It seems like only yesterday  <cue harp run> that I was anticipating the new Claudia Brücken album, “The Lost Are Found.” That album got released in November of 2012, but I only scraped together the cash to buy it a few months later. So it’s still “fresh” on my racks at under 10 years of age! In these, the end times, I’m used to artists taking 5-8 years between releases these days [Simple Minds, I’m calling you out] as they struggle with the new musical economies. Every other album I want these days has been crowdsourced.

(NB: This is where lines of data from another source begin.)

Lemma walk_struct n ms :
  walk_result (walk None op v (x :: rest) (TyStruct n ms)) op v = true ↔ finds op v (TyStruct n ms) (x :: rest).
Proof.
  cbn [walk]. pose proof (position_name (λ m : string * DTy * bool, m.1.1) x ms) as Hp.
  destruct (position _ ms) as [[i [[y t] k]]|]; cbn.
  - rewrite IH. assert (y = x) as -> by by destruct Hp as (_ & ? & _). split; intros (u & Hu & Hc); exists u; (split; [|done]).
    + by eapply at_member.
    + inversion Hu as [|? ? i' ? t' k' ? ? Hf| | |]; subst. by destruct (first_at_unique _ _ _ _ _ _ Hp Hf) as [_ [= -> ->]].
  - split; [done|]. intros (u & Hu & _). inversion Hu as [|? ? i' ? t' k' ? ? Hf| | |]; subst. by destruct (Hp i' _ Hf).
Qed.

Lemma walk_enum n o os :
  walk_result (walk None op v (x :: rest) (TyEnum n o os)) op v = true ↔ finds op v (TyEnum n o os) (x :: rest).
Proof.
  cbn [walk]. pose proof (position_name (λ o : string * DTy, o.1) x os) as Hp. destruct rest as [|x' rest'].
  { transitivity (compare_value (TyEnum n o os) op v = true); [cbn; by destruct (enum_selected n o os)|].
    split; [intros Hc; eexists; by split; [apply at_enum|]|]. by intros (u & Hu & Hc); inversion Hu; subst. }
  destruct (position _ os) as [[i [y t]]|].
  - assert (y = x) as -> by by destruct Hp as (_ & ? & _). case_bool_decide as Ho.
    + rewrite IH. split; intros (u & Hu & Hc); exists u; (split; [|done]); [by eapply at_option|].
      inversion Hu as [| | |? ? ? i' ? t' ? ? ? Hf|]; subst. by destruct (first_at_unique _ _ _ _ _ _ Hp Hf) as [_ [= ->]].
    + split; [done|]. intros (u & Hu & Hc). inversion Hu as [| | |? ? ? i' ? t' ? ? ? Hf|]; subst.
      by destruct (first_at_unique _ _ _ _ _ _ Hp Hf) as [-> _].
  - split; [done|]. intros (u & Hu & _). inversion Hu as [| | |? ? ? i' ? t' ? ? ? Hf|]; subst. by destruct (Hp i' _ Hf).
Qed.
(** Every subscriber has a channel of its own, which it can send to. *)
Definition wf (s : State) : Prop :=
  (∀ id f c, subscribers s !! id = Some (f, c) → ∃ ch, channels s !! c = Some ch ∧ tx_open ch = true) ∧
  (∀ id id' f f' c, subscribers s !! id = Some (f, c) → subscribers s !! id' = Some (f', c) → id = id').
Definition view (s : State) (id : Z) (c : nat) (sub : Filter * Channel) : Prop :=
  channels s !! c = Some sub.2 ∧
  if tx_open sub.2 then subscribers s !! id = Some (sub.1, c) else ∀ j g, subscribers s !! j ≠ Some (g, c).

Lemma drop_sender_id ch : tx_open ch = false → drop_sender ch = ch.
Proof. destruct ch. cbn. by intros ->. Qed.

Lemma remove_wf j s : wf s → wf (remove_subscriber j s).
Proof.
  intros [H1 H2]. unfold remove_subscriber. destruct (subscribers s !! j) as [[g d]|] eqn:Hj; [|by split].
  split; cbn.
  - intros id f c [Hne Hid]%lookup_delete_Some. destruct (H1 id f c Hid) as (ch & Hch & Htx).
    exists ch. split; [|done]. rewrite list_lookup_alter_ne; [done|]. intros ->. by destruct Hne; eapply H2.
  - intros id id' f f' c [_ Hi]%lookup_delete_Some [_ Hi']%lookup_delete_Some. by eapply H2.
Qed.
Lemma remove_view j s id c f ch : wf s → view s id c (f, ch) →
  view (remove_subscriber j s) id c (f, if bool_decide (j = id) then drop_sender ch else ch).
Proof.
  intros [H1 H2] [Hc Hv]. unfold remove_subscriber, view. cbn in *. destruct (tx_open ch) eqn:Htx.
  - case_bool_decide as Hj.
    + subst j. rewrite Hv. cbn. rewrite list_lookup_alter_eq, Hc. split; [done|].
      intros j g [Hne Hj]%lookup_delete_Some. by destruct Hne; eapply H2.
    + destruct (subscribers s !! j) as [[g d]|] eqn:Hjs; cbn; rewrite ?Htx; [|done].
      rewrite lookup_delete_ne by done. split; [|done]. rewrite list_lookup_alter_ne; [done|]. intros ->. by destruct Hj; eapply H2.
  - replace (if bool_decide (j = id) then drop_sender ch else ch) with ch by (case_bool_decide; by rewrite ?drop_sender_id).
    rewrite Htx. destruct (subscribers s !! j) as [[g d]|] eqn:Hjs; cbn; [|done]. split.
    + rewrite list_lookup_alter_ne; [done|]. intros ->. by apply (Hv j g).
    + intros k g' [_ Hk]%lookup_delete_Some. by apply (Hv k g').
Qed.
Lemma removes_view ids s id c f ch : wf s → view s id c (f, ch) →
  wf (foldl (λ s j, remove_subscriber j s) s ids) ∧
  view (foldl (λ s j, remove_subscriber j s) s ids) id c (f, if bool_decide (id ∈ ids) then drop_sender ch else ch).
Proof.
  revert s ch. induction ids as [|j ids IH]; intros s ch Hw Hv; cbn [foldl].
  - split; [done|]. by rewrite bool_decide_eq_false_2 by apply not_elem_of_nil.
  - destruct (IH (remove_subscriber j s) _ (remove_wf j s Hw) (remove_view j s id c f ch Hw Hv)) as [Hw' Hv'].
    split; [done|]. replace (if bool_decide (id ∈ j :: ids) then drop_sender ch else ch) with
      (if bool_decide (id ∈ ids) then drop_sender (if bool_decide (j = id) then drop_sender ch else ch)
       else if bool_decide (j = id) then drop_sender ch else ch); [done|].
    repeat case_bool_decide; set_solver.
Qed.
(** ** Witnesses

    Two controllers, created at 5 and 7. Times are written with as many letters as
    there are controllers up to then, so the API can tell them from the length of
    the query. *)
Section witnesses.
Definition demo_all : list ApiController := [mkApiController "ada" "1" 5; mkApiController "bob" "2" 7].
Definition demo_time (t : Z) : string := if t <? 5 then "a" else if t <? 7 then "bb" else "ccc".
Definition demo_query_length : nat := 382.
#[local] Instance demo_api : ControllersApi := {|
  api_post _ q := Some (mkApiResponse true None (Some (drop (String.length q - demo_query_length) demo_all)));
  to_rfc3339 := demo_time;
  felt_from_str s := if String.eqb s "1" then Some 1 else Some 2
|}.
#[local] Instance demo_types : DojoTypes := {| Ty := unit; Layout := unit; WorldMetadata := unit |}.
#[local] Existing Instance counting_storage.

Lemma demo_faithful : faithful demo_all.
Proof.
  intros hist t r [= <-] _. cbn [response_json]. f_equal. unfold query_of, after.
  generalize (default 0 t). intros x. cbn [to_rfc3339 demo_api]. unfold demo_time, demo_all.
  rewrite !filter_cons, filter_nil. cbn [ac_created_at].
  destruct (Z.ltb_spec x 5); [|destruct (Z.ltb_spec x 7)].
  - rewrite !decide_True by lia. vm_compute. reflexivity.
  - rewrite decide_False, decide_True by lia. vm_compute. reflexivity.
  - rewrite !decide_False by lia. vm_compute. reflexivity.
Qed.

Lemma sync_resumes_witness :
  sync (mkSync 0%nat (Some 5) []) = (Ok 1%nat, mkSync 1%nat (Some 7) [query_of (Some 5)]) ∧
  resumed demo_all 1 (mkSync 0%nat (Some 5) []) (Ok 1%nat) (mkSync 1%nat (Some 7) [query_of (Some 5)]).
Proof.
  assert (sync (mkSync 0%nat (Some 5) []) = (Ok 1%nat, mkSync 1%nat (Some 7) [query_of (Some 5)])) as Hs
    by (vm_compute; reflexivity).
  split; [exact Hs|].
  pose proof (sync_resumes demo_all 1 (mkSync 0%nat (Some 5) [])) as Hr. rewrite Hs in Hr. apply Hr.
  - split; [|by repeat constructor]. repeat constructor.
  - apply demo_faithful.
  - repeat constructor; vm_compute; eauto.
  - split; vm_compute; [lia|reflexivity].
Defined.
End witnesses.
End Controllers.
Lemma uri_loop_asked methods h :
  NoDup methods → length methods = 3%nat → asked methods h (uri_loop 5 a cd methods ∅ h).
Proof.
  intros Hnd H3. destruct (uri_loop_spec 5 methods ∅ h Hnd H3) as (ms & r & -> & Hlen & Hin & Hr); [set_solver|].
  exists ms, r. split; [done|]. split; [lia|]. split; [done|]. destruct r as [x|].
  - destruct Hr as (ms' & m & P' & -> & Hf & Hm & Hc). split.
    + intros pre m' post Hms Hpost. destruct post as [|y post _] using rev_ind; [by apply elem_of_nil in Hpost|].
      rewrite app_comm_cons, (assoc (++)) in Hms. apply app_inj_tail in Hms as [Hms ->].
      destruct (decide (m' ∈ post)) as [Hp|Hp]; [by eapply fails_not_again|].
      assert (m' = y) as -> by set_solver. destruct (fails_all _ _ _ _ _ _ _ Hf Hms) as [e He]. rewrite He.
      destruct e; [| |done]; exfalso; apply Hm;
        by eapply fails_called_permanent.
    + exists ms', m. split; [done|]. split; [|done]. intros pre m' post. by eapply fails_all.
  - destruct Hr as (P' & Hf & Hall). split; [intros pre m post Hms Hp; by eapply fails_not_again|]. split.
    + intros pre m post. by eapply fails_all.
    + intros m Hm. destruct (Hall m Hm) as [HP|?]; [|by left]. right.
      by destruct (fails_permanent _ _ _ _ _ Hf HP) as [?%not_elem_of_empty|?].
Qed.
End uri_lemmas.

(** ** Registration *)
Section register.
Context `{CairoSerde} `{MetadataEnv} `{DojoTypes} {DM : DashMap} {U : U256Ops} {HO : HashOrder}.
Context {S : Type} `{!ProcessorStorage S}.
#[local] Abbreviation proc A := (st (World S) ProcessorError A).

Definition ask_metadata {A} (m : st (list request) TokenMetadataError A) : proc A :=
  with_requests TokenMetadata m.

Definition try_register_nft_token_metadata (id : TokenId) (contract_address : Felt) (actual_token_id : U256)
  : proc unit :=
  let! lock := cache_lock id in
  match lock with
  | None => st_ret tt
  | Some _ =>
      let! w := st_get in
      if Cache.is_token_registered id (cache w) then st_ret tt
      else
        let! metadata := ask_metadata (fetch_token_metadata contract_address actual_token_id) in
        with_storage (register_nft_token contract_address actual_token_id metadata) ;;;
        with_cache (Cache.mark_token_registered id) ;;;
        cache_update_balance_diff (TokenContract contract_address) FELT_ZERO 1 1
  end.

Definition try_register_token_contract (contract_address : Felt) (is_erc20 : bool) : proc unit :=
  let token_id := TokenContract contract_address in
  let! lock := cache_lock token_id in
  match lock with
  | None => st_ret tt
  | Some _ =>
      let! w := st_get in
      if Cache.is_token_registered token_id (cache w) then st_ret tt
      else
        let! m := ask_metadata (fetch_contract_metadata contract_address is_erc20) in
        let '(name, symbol, decimals, metadata) := m in
        with_storage (register_token_contract contract_address name symbol decimals metadata) ;;;
        with_cache (Cache.mark_token_registered token_id)
  end.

Not so, says Little Claudia, who has hinted that new material was being readied just a few months ago and viola! She’s signed with our friends at Cherry Red who should probably institute a subscription program, given the amount of material on my want list from them. The cover is already designed and it hits the streets on October 6th. The advance scuttlebutt says that this is the first album she’s made that is not reliant on computers or synthesizers, but what of “Another Language?” That seemed [I guess seemed is the operative word here] to be largely Andrew Poppy’s acoustic piano. But I digress. For this outing, after coaxing some of the finest work from the hands of Stephen Hague yet, she’s joined forces with John Williams [Blancmange, Housemartins] in the studio to make her next move. While the new economies often mandate self-production, I’m pleased that she gets to still make record the old fashioned way, by collaborating with other people. It broadens one’s horizons, and Ms. Brücken has yet to make a clunker.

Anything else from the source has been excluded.